= Bad River train blockade =

Civil action

The Bad River train blockade was a 1996 action on the Bad River Ojibwe Reservation in Ashland County, Wisconsin, carried out by Ojibwe activists against train shipments of sulfuric acid. The activists blocked the railroad tracks that would have brought the acid to a mine in the Upper Peninsula of Michigan. The action brought national scrutiny on the United States Environmental Protection Agency (EPA) and demonstrated the power of Indigenous rights in environmentalism.

==Background==
Copper Range Mine Company's copper mine in White Pine, Michigan, had been an employer of thousands in the Upper Peninsula until massive layoffs in the early 1990s that put the region into economic despair. In Wisconsin, several Ojibwe bands were battling to stop sulfide mining at the proposed Crandon mine with newfound political power stemming from the Walleye War.

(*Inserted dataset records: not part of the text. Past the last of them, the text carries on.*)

Lemma max_id_cons x (l : list (stored T)) : max_id (x :: l) = Z.max (rid x) (max_id l).
Proof. done. Qed.
Lemma max_id_le (l : list (stored T)) r : r ∈ l -> rid r <= max_id l.
Proof.
  induction l as [| x l IH]; [by intros ?%elem_of_nil |]. rewrite max_id_cons.
  intros [-> | Hr]%elem_of_cons; [lia |]. specialize (IH Hr). lia.
Qed.
Lemma max_id_in (l : list (stored T)) : 0 < max_id l -> exists r, r ∈ l /\ rid r = max_id l.
Proof.
  induction l as [| x l IH]; [done |]. rewrite max_id_cons. intros Hm.
  destruct (Z.max_spec (rid x) (max_id l)) as [[Hlt Heq] | [Hle Heq]].
  - destruct IH as (r & Hr & He); [lia |]. exists r. split; [by right | lia].
  - exists x. split; [left | lia].
Qed.
Lemma max_id_nonneg (l : list (stored T)) : 0 <= max_id l.
Proof. induction l as [| x l IH]; [done |]. rewrite max_id_cons. lia. Qed.

Lemma page_source now c : exists L, page now c = take DEFAULT_LIMIT L /\ StronglySorted id_le L /\
  forall r, r ∈ L <-> exists a, r = po_row a /\ readable a /\ visible now a /\ c < po_id a.
Proof.
  eexists. split; [reflexivity |]. split; [apply StronglySorted_merge_sort; apply _ |].
  intros r. rewrite merge_sort_Permutation, list_elem_of_filter. unfold committed. rewrite list_elem_of_fmap.
  rewrite !andb_true_iff, Z.ltb_lt. unfold past_horizon. rewrite Z.ltb_lt. fold horizon. split.
  - intros [[[Hc Hh] Hg] (a & -> & [Hp Ha]%list_elem_of_filter)]. exists a. done.
  - intros (a & -> & [Ha Hg] & [Hp Hv] & Hc). split; [done |]. exists a. split; [done |]. by apply list_elem_of_filter.
Qed.
Lemma page_elem now c r : r ∈ page now c -> exists a, r = po_row a /\ readable a /\ visible now a /\ c < po_id a.
Proof.
  destruct (page_source now c) as (L & -> & _ & HL). intros Hr. apply HL. by eapply elem_of_take in Hr as (? & ? & _); [eapply list_elem_of_lookup_2].
Qed.
Lemma same_id a b : keys_ok -> a ∈ hist -> b ∈ hist -> po_id a = po_id b -> a = b.
Proof.
  intros [Hn _] Ha Hb Hid. apply list_elem_of_lookup in Ha as [i Hi], Hb as [j Hj].
  assert (i = j) as ->; [| congruence].
  eapply (NoDup_lookup _ _ _ (po_id a)); [exact Hn | |]; rewrite list_lookup_fmap, ?Hi, ?Hj; cbn; congruence.
Qed.

(** A page leaves no gap below its highest id, and is short only when it holds
    everything visible. *)
Lemma page_covers now c a : keys_ok -> ordered -> readable a -> c < po_id a <= max_id (page now c) -> po_row a ∈ page now c.
Proof.
  intros Hk Ho Ha [Hc Hle]. destruct (max_id_in (page now c)) as (r & Hr & Hid).
  { destruct Hk as [_ Hk]. specialize (Hk a (proj1 Ha)). lia. }
  destruct (page_elem _ _ _ Hr) as (b & -> & Hb & [Hbc Hbv] & Hcb). fold (po_id b) in Hid.
  destruct (decide (po_id a = po_id b)) as [Heq | Hne].
  { by rewrite (same_id a b Hk (proj1 Ha) (proj1 Hb) Heq). }
  destruct (Ho a b Ha Hb ltac:(lia)) as [Hrec Hcom].
  destruct (page_source now c) as (L & HL & Hs & Hin). rewrite HL in Hr |- *.
  assert (HaL : po_row a ∈ L). { apply Hin. exists a. split_and!; [done | done | split; lia | done]. }
  rewrite <- (take_drop DEFAULT_LIMIT L) in HaL, Hs. apply elem_of_app in HaL as [? | Hd]; [done |]. exfalso.
  assert (Hab : id_le (po_row b) (po_row a)).
  { by eapply StronglySorted_app_1_elem_of. }
  unfold id_le in Hab. fold (po_id a) (po_id b) in Hab. lia.
Qed.
Lemma page_full now c a : readable a -> visible now a -> c < po_id a -> (length (page now c) < DEFAULT_LIMIT)%nat ->
  po_row a ∈ page now c.
Proof.
  destruct (page_source now c) as (L & -> & _ & HL). intros Ha Hv Hc Hlen. rewrite length_take in Hlen.
  rewrite take_ge by lia. apply HL. by exists a.
Qed.

(** ** Following [next_cursor] *)

(** A client that polls at [times], each time from the cursor it was given. *)
Fixpoint tail (times : list Z) (cursor : pystr) : res exn (list change * pystr) :=
  match times with
  | [] => Ok ([], cursor)
  | now :: times =>
      let* r := changes account_name cfg (committed now) ∅ id now user allowed (Some cursor) None in
      let* rest := tail times (cr_next_cursor r.1) in
      Ok (cr_new_messages r.1 ++ rest.1, rest.2)
  end.
Definition next (now c : Z) : Z := let top := max_id (page now c) in if top =? 0 then c else top.
Fixpoint tail_rows (times : list Z) (c : Z) : list (stored T) * Z :=
  match times with
  | [] => ([], c)
  | now :: times => let rest := tail_rows times (next now c) in (page now c ++ rest.1, rest.2)
  end.

Lemma parse_str_int n : is_bigserial n -> Ids.parse_int_id (str_int n) = Ok n.
Proof.
  intros Hn. unfold Ids.parse_int_id. destruct (str_int_spec n) as (-> & _); [apply Hn |]. by rewrite py_int_str_int.
Qed.
Lemma next_spec now c : keys_ok -> is_bigserial c -> c <= next now c /\ is_bigserial (next now c) /\
  forall r, r ∈ page now c -> c < rid r <= next now c.
Proof.
  intros [_ Hk] Hc. unfold next. cbn zeta.
  assert (Hin : forall r, r ∈ page now c -> c < rid r <= max_id (page now c) /\ rid r < 2 ^ 63).
  { intros r Hr. destruct (page_elem _ _ _ Hr) as (a & -> & [Ha _] & _ & Hca).
    pose proof (max_id_le _ _ Hr). specialize (Hk a Ha). unfold po_id in *. lia. }
  destruct (Z.eqb_spec (max_id (page now c)) 0) as [Hz | Hnz].
  - split; [lia |]. split; [done |]. intros r Hr. destruct (Hin r Hr). unfold is_bigserial in Hc. lia.
  - pose proof (max_id_nonneg (page now c)). destruct (max_id_in (page now c)) as (r & Hr & Hid); [lia |].
    destruct (Hin r Hr). unfold is_bigserial in *. split; [lia |]. split; [lia |]. intros r' Hr'. by apply Hin.
Qed.
Lemma tail_exact times c : keys_ok -> allowed <> [] -> is_bigserial c ->
  tail times (str_int c) =
    Ok (to_change account_name ∘ st_message <$> (tail_rows times c).1, str_int (tail_rows times c).2).
Proof.
  intros Hk Hal. revert c. induction times as [| now times IH]; intros c Hc; [done |]. cbn [tail tail_rows].
  assert (changes account_name cfg (committed now) ∅ id now user allowed (Some (str_int c)) None =
    Ok (page_of account_name (page now c) (str_int c), ∅)) as ->.
  { unfold changes. change (bool_decide (is_Some (@None pystr))) with false. cbn [andb negb]. cbn zeta.
    rewrite parse_str_int by done. cbn [fmap res_fmap]. by rewrite match_cons. }
  cbn [fst page_of cr_new_messages cr_next_cursor].
  assert ((if max_id (page now c) =? 0 then str_int c else str_int (max_id (page now c))) = str_int (next now c)) as ->.
  { unfold next. cbn zeta. by case_match. }
  destruct (next_spec now c Hk Hc) as (_ & Hn & _). rewrite IH by done. cbn [fst snd]. by rewrite fmap_app.
Qed.

Lemma tail_rows_range times c : keys_ok -> is_bigserial c -> c <= (tail_rows times c).2 /\
  forall r, r ∈ (tail_rows times c).1 -> c < rid r <= (tail_rows times c).2 /\ exists a, r = po_row a /\ readable a.
Proof.
  intros Hk. revert c. induction times as [| now times IH]; intros c Hc; [split; [done |]; by intros r ?%elem_of_nil |].
  cbn [tail_rows fst snd]. destruct (next_spec now c Hk Hc) as (Hle & Hb & Hp). destruct (IH _ Hb) as [Hle' Hr].
  split; [lia |]. intros r [Hin | Hin]%elem_of_app.
  - specialize (Hp r Hin). split; [lia |]. destruct (page_elem _ _ _ Hin) as (a & -> & Ha & _). by exists a.
  - destruct (Hr r Hin). split; [lia | done].
Qed.
Lemma page_nodup now c : keys_ok -> NoDup ((fun r => rid r) <$> page now c).
Proof.
  intros [Hn _]. unfold page, fetch_rows. eapply sublist_NoDup; [| apply fmap_sublist, sublist_take].
  rewrite merge_sort_Permutation. eapply sublist_NoDup; [| apply fmap_sublist, sublist_filter].
  unfold committed. rewrite <- list_fmap_compose. eapply sublist_NoDup; [exact Hn |]. apply fmap_sublist, sublist_filter.
Qed.
Lemma tail_rows_nodup times c : keys_ok -> is_bigserial c -> NoDup ((fun r => rid r) <$> (tail_rows times c).1).
Proof.
  intros Hk. revert c. induction times as [| now times IH]; intros c Hc; [constructor |]. cbn [tail_rows fst].
  destruct (next_spec now c Hk Hc) as (Hle & Hb & Hp). rewrite fmap_app. apply NoDup_app. split_and!.
  - by apply page_nodup.
  - intros x (r & -> & Hr)%list_elem_of_fmap (r' & Heq & Hr')%list_elem_of_fmap.
    destruct (tail_rows_range times _ Hk Hb) as [_ Hrange]. destruct (Hrange r' Hr'). specialize (Hp r Hr). lia.
  - by apply IH.
Qed.
Lemma tail_rows_covers times c a : keys_ok -> ordered -> is_bigserial c -> readable a ->
  c < po_id a <= (tail_rows times c).2 -> po_row a ∈ (tail_rows times c).1.
Proof.
  intros Hk Ho Hc Ha. revert c Hc. induction times as [| now times IH]; intros c Hc; cbn [tail_rows fst snd]; [lia |].
  intros Hid. destruct (next_spec now c Hk Hc) as (Hle & Hb & _). rewrite elem_of_app.
  destruct (Z.leb_spec (po_id a) (next now c)) as [Hn | Hn]; [left | right; apply IH; [done | lia]].
  apply page_covers; [done.. |]. split; [lia |]. unfold next in Hn. cbn zeta in Hn. case_match; lia.
Qed.

(** Messages a client at [c] has still to read before [a]. *)
Definition pending (c : Z) (a : posted) : list posted :=
  filter (fun b => granted allowed (po_row b) = true /\ c < po_id b <= po_id a) hist.
Lemma tail_rows_progress times c a : keys_ok -> ordered -> is_bigserial c -> readable a ->
  Forall (fun now => visible now a) times ->
  (length (pending c a) <= DEFAULT_LIMIT * length times)%nat -> c < po_id a -> po_row a ∈ (tail_rows times c).1.
Proof.
  intros Hk Ho Hc Ha Hv. revert c Hc. induction Hv as [| now times Hv _ IH]; intros c Hc Hlen Hca.
  - exfalso. cbn in Hlen. assert (Hin : a ∈ pending c a).
    { unfold pending. apply list_elem_of_filter. destruct Ha. split; [split; [done | lia] | done]. }
    destruct (pending c a); [by apply elem_of_nil in Hin | cbn in Hlen; lia].
  - cbn [tail_rows fst]. rewrite elem_of_app. destruct (next_spec now c Hk Hc) as (Hle & Hb & Hp).
    destruct (Z.leb_spec (po_id a) (next now c)) as [Hn | Hn].
    { left. apply page_covers; [done.. |]. split; [lia |]. unfold next in Hn. cbn zeta in Hn. case_match; lia. }
    destruct (Nat.ltb_spec (length (page now c)) DEFAULT_LIMIT) as [Hs | Hfull]; [left; by apply page_full |].
    right. apply IH; [done | | done]. cbn [length] in Hlen.
    enough (length (page now c) + length (pending (next now c) a) <= length (pending c a))%nat by lia.
    rewrite <- (length_fmap (fun r => rid r) (page now c)), <- (length_fmap po_id (pending (next now c) a)),
      <- length_app, <- (length_fmap po_id (pending c a)).
    apply submseteq_length, NoDup_submseteq.
    + apply NoDup_app. split_and!; [by apply page_nodup | |].
      * intros x (r & -> & Hr)%list_elem_of_fmap (b & Heq & [[_ Hb'] _]%list_elem_of_filter)%list_elem_of_fmap.
        specialize (Hp r Hr). lia.
      * eapply sublist_NoDup; [apply Hk |]. apply fmap_sublist, sublist_filter.
    + intros x [(r & -> & Hr)%list_elem_of_fmap | (b & -> & [[Hg Hb'] Hin]%list_elem_of_filter)%list_elem_of_fmap]%elem_of_app.
      * destruct (page_elem _ _ _ Hr) as (b & -> & [Hbin Hg] & _ & Hcb). apply list_elem_of_fmap. exists b. split; [done |].
        apply list_elem_of_filter. specialize (Hp _ Hr). fold (po_id b) in Hp. split; [split; [done | lia] | done].
      * apply list_elem_of_fmap. exists b. split; [done |]. apply list_elem_of_filter. split; [split; [done | lia] | done].
Qed.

In 1995 two Bad River tribal members, Lawrence "Butch" Stone and Alan "Buster" Couture, began having dreams that an environmental disaster was coming to the Bad River Reservation. While taking part in traditional sweats, Stone and Couture, among others who would form the Anishinabe Ogichidaa activist group, began receiving messages through dreams and visions from Native American spirits and ancestors. The messages began a year before the EPA published an announcement that sulfide would be moved by rail over the reservation on Wisconsin Central Railroad tracks.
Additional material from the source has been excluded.